The educator blog list began with a Meme in January of 2014. As the concept took off, I identified who in New Zealand was blogging as an educational practitioner. I had been observing class blogs for a couple of years and identified the odd educator blogging, but the Meme task really helped as edubloggers in New Zealand tagged their educator friends.

One key element was who was being tagged. From there, Helen Prescott set up a doc to eliminate the same educators being spammed and directed traffic to the doc to check out first who has been tagged. We hoped that this would eliminate double ups. From that doc I set up an educator’s spreadsheet list of edubloggers in March 2014.

Then I added all educators I knew who had taken part in a TeachMeetNZ and had reflected on the process. I also identified educators who were commenting on fellow educator blogs. As the list grew, I pulled out principals to see who was blogging and was surprised at the low number. So I gave my own principal the blogging challenge and reminded her about asking our teachers to reflect but where was her reflection. She took on the challenge and with her on board, this made the task easier of encouraging our teachers to reflect on their practice via blogs.

After that the list kind of grew on its own as educators added other educators.

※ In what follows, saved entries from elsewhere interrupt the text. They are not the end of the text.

(* ===== verification/Prelude.v ===== *)
(** * A verification library for OpenISR

    OpenISR keeps the disk of a virtual machine (a parcel) on a server as encrypted chunks.  The
    client's parcelkeeper presents it as a virtual disk: chunks are fetched on demand, kept in a
    local cache file with an SQLite index and keyring, decrypted into memory, changed, and written
    back encrypted under keys derived from their contents.  This library models the C code that
    does so, from the cipher to the virtual disk, and proves it correct.

    ** The parts, and how they fit together

    The crypto library (src/crypto) provides AES in CBC mode, SHA-1, MD5, HMAC and compression;
    libutil (src/libutil/chunk.c) combines them into the encoding of a chunk: compress, hash to get
    the key, encrypt, hash to get the tag.  The parcelkeeper (src/parcelkeeper) stores encoded
    chunks in the local cache (cache.c) in transactions of SQLite (src/sqlite/wrapper.c), gets
    missing ones from the hoard cache that parcels share (hoard.c) or from the server (transport.c),
    and serves the disk through a write-back cache of
    decrypted chunks (fuse_image.c), which libfuse calls through the file system of fuse.c beside the
    statistics files of fuse_stats.c.  It is told what to do by its command line (cmdline.c), reads the
    parcel's geometry from parcel.cfg (parcelcfg.c) and keeps other processes out with a lock file (util.c).

    ** The files

    - Prelude: machine words, byte buffers, load and store macros (crypto/internal.h), automation
      (hint database [word]).
    - Lzf: the LZF compressor and decompressor (crypto/lzf.c), with every access checked.
    - Cipher, AesTab, Aes: padding, ECB and CBC, cipher contexts (pad.c, ecb.c, cbc.c, cipher.c), the
      tables and the rounds of AES (aes_tab.h, aes.c).
    - HashStream, Sha1, Md5, Hash: the buffering that SHA-1 and MD5 share, their compression
      functions statement by statement, and the hash interface (sha1.c, sha1-compress.c, md5.c,
      md5-compress.c, hash.c).
    - Mac: HMAC and the MAC interface (hmac.c, mac.c).
    - Compress, LzfStream: the compression interface and its wrappers (compress.c, zlib.c, lzma.c,
      lzf.c) and the LZF stream format (lzf-stream.c).
    - LzfStreamProofs: the stream as a relation between data and bytes, and the invariants that tie the
      encoder and the decoder to it over any sequence of calls.
    - Chunk: encoding and decoding of chunks (libutil/chunk.c).  The class [ChunkCodec] is what the
      local cache relies on.
    - Effects: the monad of the stateful functions (explicit state, return, "goto bad", faults) and
      its total-correctness triples.
    - Sql: the SQL wrapper (sqlite/wrapper.c).  A database is any type; a statement is a function
      on it; what SQLite refuses, and when, is an arbitrary finite schedule.  The class [HasDb] is
      the interface to a state with a connection.
    - SqlConn: the rest of the wrapper: opening, attaching, vacuuming and checking a database.
    - SqlRows: loops over the rows of a query, the steps of a transaction with an invariant, and
      transactions whose invariant depends on the number of refusals to come.
    - Pk: the types of defs.h, the parcelkeeper's state, files with an arbitrary schedule of short
      and failing system calls.
    - Cache, CacheProofs: the local cache (cache.c), its invariant [cache_wf], and the interface
      [ChunkStore] that its instance [cache_store] discharges.
    - CacheModes, CacheModesProofs, CacheVerdict: checking and repairing the local cache, and its usage
      (validate_cache and examine_cache of cache_modes.c); [consistent] says that keyring, index and data
      agree, [repaired] what a repair does.
    - Image, ImageProofs, Disk: the virtual disk (fuse_image.c) over any [ChunkStore]; the
      invariant [inv] relates entries, queues and the local cache to a flat list of bytes; [Disk]
      states the refinement of the abstract disk.
    - Lockfile: the lock file (util.c) run by any number of processes.
    - Util: numbers, paths and names (util.c).
    - Config: parcel.cfg (parcelcfg.c).
    - Transport: downloading a chunk (transport.c).
    - Hoard, HoardProofs, HoardChunks: the hoard cache (hoard.c).  [hoard_wf] is the invariant of its
      index and of the slots a process has reserved, [sound] relates the index to the file;
      HoardProofs carries both through a put, HoardChunks through a get and garbage collection.
    - HoardModes: the modes over the hoard cache as a whole (hoard_modes.c): fetching all chunks of a parcel,
      statistics, removing a parcel, garbage collection, compaction, and the check of index and data.
    - HoardCompact, HoardTruncate: compaction ([relocated] says what a move does to the index, [looping] is
      the invariant of the loop, [packed] what it reaches, [dense] that there are no gaps in the numbering).
    - HoardCheck: the check, which makes a hoard cache that is [steady] out of any that is [on_disk].
    - HoardAdmin: the parcels, references and cleanup of the hoard cache ([parcels_wf], [synced],
      [cleaned] say what they do to the index).
    - Upload, UploadProofs: copying the modified chunks to an upload directory (copy_for_upload of
      cache_modes.c), over the local cache, the hoard cache and a file system; [sendable] and [sent] say
      what must be there and what is there afterwards.
    - HoardShared: several processes that share a hoard cache, as a step relation on worlds whose steps
      are rounds of the transactions of Hoard; [consistent] is the invariant of the reachable worlds.
    - HoardIndex, HoardInit: the schema of the index, its creation and its upgrade from old formats, and
      sessions from hoard_init to hoard_shutdown.
    - Supply: the hoard cache and the server together, as cache_get uses them for a missing chunk.
    - Cmdline, CmdlineProofs: the command line (cmdline.c, and the log types of log.c).  [options_ok],
      [required_ok] and [request_of] say declaratively what a right command line is and what it asks for.
    - Frame: what no operation of the local cache and the image does, whatever fails: touch the header of
      the cache file.
    - Fuse, FuseProofs: the file system (fuse.c) and the statistics files (fuse_stats.c) over the image,
      from fuse_init with its error exits to fuse_shutdown; [fs_run] is the abstract file system.

    A C function is a Rocq function of the same name.  A function that can fail returns its error
    code; a function that can access memory outside an object, fail an assertion or wait for ever
    returns an [option], [None] being that fault, so that theorems of the form "f s = Some ..."
    include memory safety and termination.  An unsigned integer is a [Z], wrapped with [u32] and the
    like wherever the C type truncates.

    ** What the theorems show

    - The virtual disk is a flat array of bytes: for every sequence of reads, writes, syncs and
      cleaner rounds, from init to shutdown, every reply is that of the array, and the local cache
      ends up with its contents ([image_session_refines], and [image_op_preserves_inv] for a single step
      from any state); sync makes writes durable ([image_sync_durable]); a failed write-back is never silent
      ([entry_clean_never_silent]).
    - The same holds at the level of the file system that the kernel sees ([fuse_session_refines]); and
      while the disk is served, or if something could not be written back, the cache file is marked dirty
      and no later parcelkeeper serves it unchecked ([dirty_flag_guards]).
    - The command line is accepted and understood as declared ([parse_cmdline_exact]), but for one case in
      which the parser reads behind its end ([parse_cmdline_crash]).
    - The local cache: updates are atomic with respect to keyring and index under any failures
      ([cache_update_atomic]), succeed under any contention ([cache_update_succeeds]), and are read
      back ([cache_get_after_update]).
    - A check of the local cache answers 0 exactly if keyring, index and data agree
      ([validate_cache_exact]), and under any failures of the databases only if every cached chunk is there in
      full with the data of its tag ([validate_cache_sound]); it repairs exactly the chunks that are not right,
      and says that it did ([validate_cache_repairs]); an upload has every modified chunk with the data of its tag
      ([copy_for_upload_sound], [copy_for_upload_exact]).
    - A chunk survives encoding and decoding, and only data that matches its key is accepted
      ([iu_chunk_roundtrip], [iu_chunk_decode_integrity]); AES, CBC, padding and LZF round-trip, the LZF
      stream through any sequence of partial calls ([lzf_stream_roundtrip]); SHA-1,
      MD5 and HMAC are those of FIPS 180-4, RFC 1321 and RFC 2104, however their input is split.
    - No two processes have the lock file ([lockfile_mutual_exclusion]), and it does not become stale ([lockfile_not_stale]).
    - The parser of parcel.cfg is equivalent to a declarative reading of the file, and what it
      accepts is well-formed ([parse_parcel_cfg_equiv], [parcel_cfg_sound]).
    - A download is retried, stays in its buffer and gives only data that matches the tag
      ([transport_fetch_chunk_verified]).
    - The hoard cache: whatever fails, storing a chunk adds it or nothing and never damages another
      ([hoard_put_chunk_atomic]); reading ends and gives only data that matches the tag
      ([hoard_get_chunk_verified]); what was stored is found again, also by the next session
      ([hoard_survives_restart]); an index of any supported format is opened, and keeps its chunks,
      of the formats 5 to 7 those that a parcel refers to ([hoard_index_opens]).  The references, parcels and the cleanup do exactly what they should
      ([hoard_sync_refs_exact], [parcel_ident_identifies], [hoard_try_cleanup_exact]).  Processes that
      share the cache never get in each other's way ([hoard_processes_separate], [hoard_round_harmless],
      [hoard_own_chunk_readable]).  Together with the download it supplies missing chunks, and fetches
      none twice unless the hoard cache fails ([missing_chunk_supplied]).
    - Compaction of the hoard cache loses no chunk that is needed, wherever it fails
      ([compact_hoard_safe]), and leaves no gap if nothing fails ([compact_hoard_exact]).  The check of the
      hoard cache repairs any index ([check_hoard_safe]), and the chunks it keeps are those that can be read
      with the SHA-1 of their tag ([check_hoard_exact]).
    - Some lemmas state where the code departs from what it means to do, such as
      [cache_update_failure_loses_chunk], [validate_cache_forgets_failed_read], [image_write_wraps] or
      [hmac_rekey_long_key_wrong].

    ** Bounds and fuel

    Loops over buffers recurse on a number of steps that bounds them: [lzf_loop] and
    [lzf_decode_loop] on the length of the input, [read_loop] and [write_loop] on the number of bytes
    plus one (each pass moves at least one), [clean_loop] and [free_loop] on the length of the queue
    plus one (each pass takes an entry off it), the loops of Sql on the length of the fault schedule
    (each retry uses up a refusal), [flush_loop] on the number of slots plus one, [allocate_loop] on 2
    (the second round finds a slot that the first has added) and [get_loop] on the length of the fault
    schedule plus 3 (each failed round drops the tag from one of two tables or uses up a refusal),
    [move_loop] on the number of rows plus one, [compact_loop] on the sum of the offsets of the chunks and the
    length of the fault schedule, plus one (each round moves a chunk down, uses up a refusal or is the last),
    [parcels_loop] on the number of parcels plus one, [messages_loop] on that of the messages plus one,
    [parse_loop] on the number of arguments plus one, [next_fh] on the number of open files plus one.
    Running out is a fault, and the theorems show that it does not
    happen.

    ** Parameters

    zlib, liblzma and crc32 ([compress_env], with [zlib_ok] for what zlib's manual says of compress
    and decompress in one call), libcurl and the server ([Curl]), GLib's string functions and libuuid
    ([GLib], [LibUuid]), the printing of a percentage ([Printf]), for the command line which paths are
    directories and files, for the mount what libfuse and the system calls answer ([fuse_env]), and for
    cache_get the hoard cache and the network ([ChunkSource]).

    ** Not modelled

    A process that uses the hoard cache without a parcel; writing the log and the main function (log.c,
    main.c); the loop of libfuse, which is the sequence of requests that it delivers; the text of SQL
    statements; concurrent requests to the image (the model is of the single-thread mode of the parcelkeeper,
    with the cleaner thread, whose rounds are single steps although it gives up the image lock while it writes
    a chunk); compaction and checks of the hoard cache by one process while others use it (the steps of
    [HoardShared] are the transactions of hoard.c); values of the column "allocated" other than 0 and 1; SQLite
    itself, of which statements that are still active at a COMMIT are left out; the assembly versions of SHA-1;
    random.c; the tools; the Perl, Python and shell code; freeing of memory and log messages throughout. *)

(** ** Prelude: shared notation, machine words, byte buffers and automation *)

From stdpp Require Export base tactics list numbers gmap.
From Stdlib Require Export ZArith Lia.

#[global] Open Scope Z_scope.

(** * Machine words

    A w-bit unsigned integer is a [Z] in [0, 2^w); arithmetic is done in [Z] and wrapped with
    [u8], [u16], [u32] or [u64] where the C type truncates. *)

Definition is_u (w x : Z) : Prop := 0 <= x < 2 ^ w.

Later on in the year, I was tagged on twitter with Nathaniel @nlouwrens who was aiming to build a list and a fellow tweep knew that there was already a list. That is how the #EdblogNZ hashtag was born. Nathaniel was encouraging educators to use the hashtag so that he could identify who was blogging.

The next stage of the curation happened by chance conversation with Nathaniel for the VLN #eelwebinar. I showed Nathaniel our school staff site and how this has accelerated staff learning just by making what they do visible using RSS feeds. I had ninjaed the staff blog idea from St Andrew’s college staff blog site via my connection with Matt @mattynicoll. The staff rss feed I had seen on @maurieabraham principal’s blog.

I showed Nathaniel what I was doing and he was totally enthusiastic and supportive. He agreed to come on board in this space to help with monitoring. He shared what he was doing with encouraging educators to blog and told me he was working with Alex @ariaporo22 at Ulearn. We all know what a beast sites and blogs can be once created. So by using RSS feeds, we want the space to run itself. That is what this curated site will do.

Where to next, the curated site is live at www.edblognz.blogspot.co.nz and it will be driven by the hashtag. As educators fall off the blogging space they will be replaced by regular bloggers. That is what we three will do. We will monitor who blogs and who falls off. The RSS feed highlights the latest blog by date. The twitter feed alerts us to who is using the hashtag. So if you want your blog featured do remember to use the #edblognz hashtag and do remember to reflect actively and visibly.


The edblognz site has been live for a few hours and already we have had some great discussion on twitter. It is also fabulous to see how others are taking up the challenge to update their posts. I think we need a blog badge and some blogging challenges. Already I can see that the educator list has bloomed and needs a trim. But for now I need to concentrate on my VLN presentation for Wednesday. If you are around, do join the session hosted by Nathaniel. Danielle is also presenting and we are discussion Personalising PLD using social networks

2 thoughts on “#EdBlogNZ

  1. Wonderful initiative Sonya, thanks to both you and Nathaniel for championing the blogs. Must admit that Twitter and Google+ posts have impacted my blogging however the increased visibility with feeds and #edblognz I am sure will make a difference… Blogging is a valuable record of learning, thinking and connecting for all educators who are learners.